| name | edu-demo-evaluator |
| description | Evaluate educational demos using Chrome tools for E2E testing. Executes test cases from test_cases.json, captures screenshots, verifies learning outcomes. Scores QUALITY relative to benchmark. Uses real browser interaction via mcp__claude-in-chrome__* tools. |
Educational Demo Evaluator
Execute test cases. Verify learning outcomes. Score quality vs benchmark.
Core Principles
- Execute test_cases.json - don't invent tests
- Use Chrome tools - real browser interaction
- Verify LEARNING - not just button clicks
- Score vs benchmark - quality comparison
Screenshot System (REQUIRED)
Critical: Next generation builders study these screenshots. You MUST organize them:
- During test execution, click "📸 Capture State" button at key moments
- After testing, click "⬇️ Download Screenshots" button
- Screenshots download to ~/Downloads/ with labels (capture_1.png, etc.)
- MOVE them to
/problems/<name>/screenshots/agent_X_*.png - Reference filenames in your evaluation JSON output
Why required:
- Gen 2 builders read
screenshots/to understand which vibes worked visually - LESSONS_LEARNED tells them what worked; screenshots show them how
- Builders need both to discover their approach for the next generation
Example structure:
/problems/quicksort-demo/screenshots/
├── agent_1_initial.png (gen1, narrative vibe)
├── agent_1_step_1.png
├── agent_4_initial.png (gen1, comparison vibe)
├── agent_4_step_1.png
...
Prerequisites
Before evaluation:
test_cases.jsonmust exist in problem folder- Demo HTML file must exist
- Benchmark screenshots for quality reference
Workflow
Step 1: Setup Chrome
# Get or create tab
mcp__claude-in-chrome__tabs_context_mcp(createIfEmpty=true)
# Returns: tabId
# Create new tab for testing
mcp__claude-in-chrome__tabs_create_mcp()
# Returns: new tabId - use this one
Step 2: Load Test Cases
Read(problems/<name>/test_cases.json)
Step 3: Load Benchmark (quality reference)
Read(problems/<name>/benchmark_ux/*.png)
# Note the QUALITY level to compare against
Step 4: Navigate to Demo
mcp__claude-in-chrome__navigate(
url="file:///absolute/path/to/agent.html",
tabId=X
)
# Wait for load
mcp__claude-in-chrome__computer(
action="wait",
duration=2,
tabId=X
)
# Screenshot initial state
mcp__claude-in-chrome__computer(
action="screenshot",
tabId=X
)
Step 5: Execute Each Test Case
For each test case in test_cases.json:
# Read page structure
mcp__claude-in-chrome__read_page(tabId=X, filter="interactive")

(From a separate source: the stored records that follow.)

(* ===== verification/Samples.v ===== *)
(** * Sample orders and books

    Small concrete books the witnesses of the theorems run on. Every book is
    built by [add_order], so that it is well formed by the invariant lemmas. *)

From S2P Require Import Prelude BTree Order OrderBook BookInvariant.

Local Open Scope string_scope.

Definition no_stp : Stp := {| mode := StpNone; group := "" |}.

(** A limit order of a trader: id, trader, side, price, quantity, display. *)
Definition sample (id trader : string) (s : OrderSide) (p q d : Z) : Order :=
  {| order_id := id; trader_id := trader; symbol := "FXP"; price := p; quantity := q;
     display_quantity := d; side := s; order_type := Limit; time_in_force := GTC; timestamp := 0;
     stop_price := 0; expire_date := ""; account := ""; client_order_id := id; order_stp := no_stp |}.

Definition with_stp (m : StpMode) (o : Order) : Order :=
  {| order_id := order_id o; trader_id := trader_id o; symbol := symbol o; price := price o;
     quantity := quantity o; display_quantity := display_quantity o; side := side o;
     order_type := order_type o; time_in_force := time_in_force o; timestamp := timestamp o;
     stop_price := stop_price o; expire_date := expire_date o; account := account o;
     client_order_id := client_order_id o; order_stp := {| mode := m; group := "" |} |}.

Definition with_tif (t : TimeInForce) (o : Order) : Order :=
  {| order_id := order_id o; trader_id := trader_id o; symbol := symbol o; price := price o;
     quantity := quantity o; display_quantity := display_quantity o; side := side o;
     order_type := order_type o; time_in_force := t; timestamp := timestamp o;
     stop_price := stop_price o; expire_date := expire_date o; account := account o;
     client_order_id := client_order_id o; order_stp := order_stp o |}.

Definition empty_book : OrderBook := book_new "FXP" broadcaster_new.

(** Orders entered one after the other, without matching. *)
Definition book_of (l : list Order) : OrderBook :=
  foldl (fun b o => (add_order o b).2) empty_book l.

(** Two offers, one of them an iceberg, against one bid below them. *)
Definition ask_iceberg : Order := sample "s1" "alice" Sell 101 5 2.
Definition ask_plain : Order := sample "s2" "bob" Sell 101 3 0.
Definition ask_far : Order := sample "s3" "carol" Sell 103 4 0.
Definition bid_low : Order := sample "b1" "dave" Buy 99 2 0.
Definition quiet_book : OrderBook := book_of [ask_iceberg; ask_plain; ask_far; bid_low].

(** The same book with a bid that crosses both price levels, and one of a trader
    who also owns an offer. *)
Definition bid_cross : Order := sample "b2" "erin" Buy 103 4 0.
Definition bid_self : Order := with_stp CancelNewest (sample "b3" "bob" Buy 101 4 0).
Definition crossed_book : OrderBook := book_of [ask_iceberg; ask_plain; ask_far; bid_low; bid_cross; bid_self].

(** A buy of bob's that runs into bob's own offer while it sweeps. *)
Definition bid_ioc : Order := with_tif IOC (with_stp DecrementAndCancel (sample "b4" "bob" Buy 102 4 0)).

(** Fill-or-kill: one that fits behind the iceberg, one that does not. *)
Definition bid_fok : Order := with_tif FOK (sample "b5" "erin" Buy 103 9 0).
Definition bid_fok_big : Order := with_tif FOK (sample "b6" "erin" Buy 103 13 0).

(** Stops: a buy that a print at 101 fires, one that a print at 103 fires, and a
    sell that stays parked. *)
Definition with_stop (t : OrderType) (p : Z) (o : Order) : Order :=
  {| order_id := order_id o; trader_id := trader_id o; symbol := symbol o; price := price o;
     quantity := quantity o; display_quantity := display_quantity o; side := side o;
     order_type := t; time_in_force := time_in_force o; timestamp := timestamp o;
     stop_price := p; expire_date := expire_date o; account := account o;
     client_order_id := client_order_id o; order_stp := order_stp o |}.

Definition stop_near : Order := with_stop Stop 101 (sample "t1" "frank" Buy 0 9 0).
Definition stop_next : Order := with_stop StopLimit 103 (sample "t2" "grace" Buy 104 5 0).
Definition stop_low : Order := with_stop Stop 90 (sample "t3" "frank" Sell 0 5 0).
Definition sample_stops : list Order := [stop_next; stop_low; stop_near].

Close Scope string_scope.

Definition enters (l : list Order) : bool :=
  forallb (fun o => (0 <? quantity o) && (quantity o <=? u32_max) && (0 <=? display_quantity o)) l
  && bool_decide (NoDup (order_id <$> l)).

(** ** Well-formedness *)

Lemma wf_empty sym bc : wf_book (book_new sym bc).
Proof.
  split; simpl; try done; try apply NoDup_nil_2; try apply Forall_nil_2. intros []; apply levels_ok_nil.
Qed.

Lemma add_order_lookup o b : order_lookup (add_order o b).2 = <[order_id o := o]> (order_lookup b).
Proof. rewrite add_order_eq. by destruct (side o). Qed.

Lemma wf_entries l : forall b,
  wf_book b -> Forall order_ok l -> NoDup (order_id <$> l) ->
  Forall (fun o => order_lookup b !! order_id o = None) l ->
  wf_book (foldl (fun b o => (add_order o b).2) b l).
Proof.
  induction l as [|o l IH]; intros b Hwf Hok Hnd Hfr; [done|].
  apply Forall_cons in Hok as [Ho Hok]. apply NoDup_cons in Hnd as [Hn Hnd].
  apply Forall_cons in Hfr as [Hf Hfr]. apply IH; [by apply add_order_inv|done|done|].
  rewrite Forall_forall in Hfr |- *. intros x Hx. rewrite add_order_lookup, lookup_insert_ne; [by apply Hfr|].
  intros E. apply Hn. rewrite E. by apply list_elem_of_fmap_2.
Qed.

Lemma wf_book_of l : enters l = true -> wf_book (book_of l).
Proof.
  unfold enters. intros [Hq Hnd]%andb_true_iff. apply bool_decide_eq_true in Hnd.
  apply wf_entries; [apply wf_empty| |done|by apply Forall_forall].
  apply Forall_forall. intros o Ho%list_elem_of_In. rewrite forallb_forall in Hq.
  specialize (Hq o Ho). propify. split; lia.
Qed.

Lemma quiet_wf : wf_book quiet_book.
Proof. apply wf_book_of. vm_compute. reflexivity. Qed.

Lemma crossed_wf : wf_book crossed_book.
Proof. apply wf_book_of. vm_compute. reflexivity. Qed.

# Execute steps from test case
for step in test_case.steps:
if step.action == "find":
result = mcp__claude-in-chrome__find(query=step.query, tabId=X)
elif step.action == "input":
mcp__claude-in-chrome__form_input(ref=found_ref, value=step.value, tabId=X)
elif step.action == "click":
mcp__claude-in-chrome__computer(action="left_click", ref=found_ref, tabId=X)
elif step.action == "wait":
mcp__claude-in-chrome__computer(action="wait", duration=step.ms/1000, tabId=X)
elif step.action == "screenshot":
# Use the built-in Capture State button
find_result = mcp__claude-in-chrome__find(
query="Capture State button",
tabId=X
)
mcp__claude-in-chrome__computer(
action="left_click",
ref=find_result['ref'],
tabId=X
)
Step 5b: Download Screenshots
After executing all test cases:
# Click Download Screenshots button
find_result = mcp__claude-in-chrome__find(
query="Download Screenshots button",
tabId=X
)
mcp__claude-in-chrome__computer(
action="left_click",
ref=find_result['ref'],
tabId=X
)
# Screenshots automatically download with labels
# (initial_state.png, step_1.png, etc.)
Step 6: Organize Screenshots
After downloading, organize for next generation builders:
# Screenshots are in ~/Downloads/
# Move them to /problems/<name>/screenshots/ with agent labels
mv ~/Downloads/capture_1.png /problems/<name>/screenshots/agent_1_initial.png
mv ~/Downloads/capture_2.png /problems/<name>/screenshots/agent_1_step_1.png
...
Required naming: agent_{id}_{label}.png so builders can find them by agent.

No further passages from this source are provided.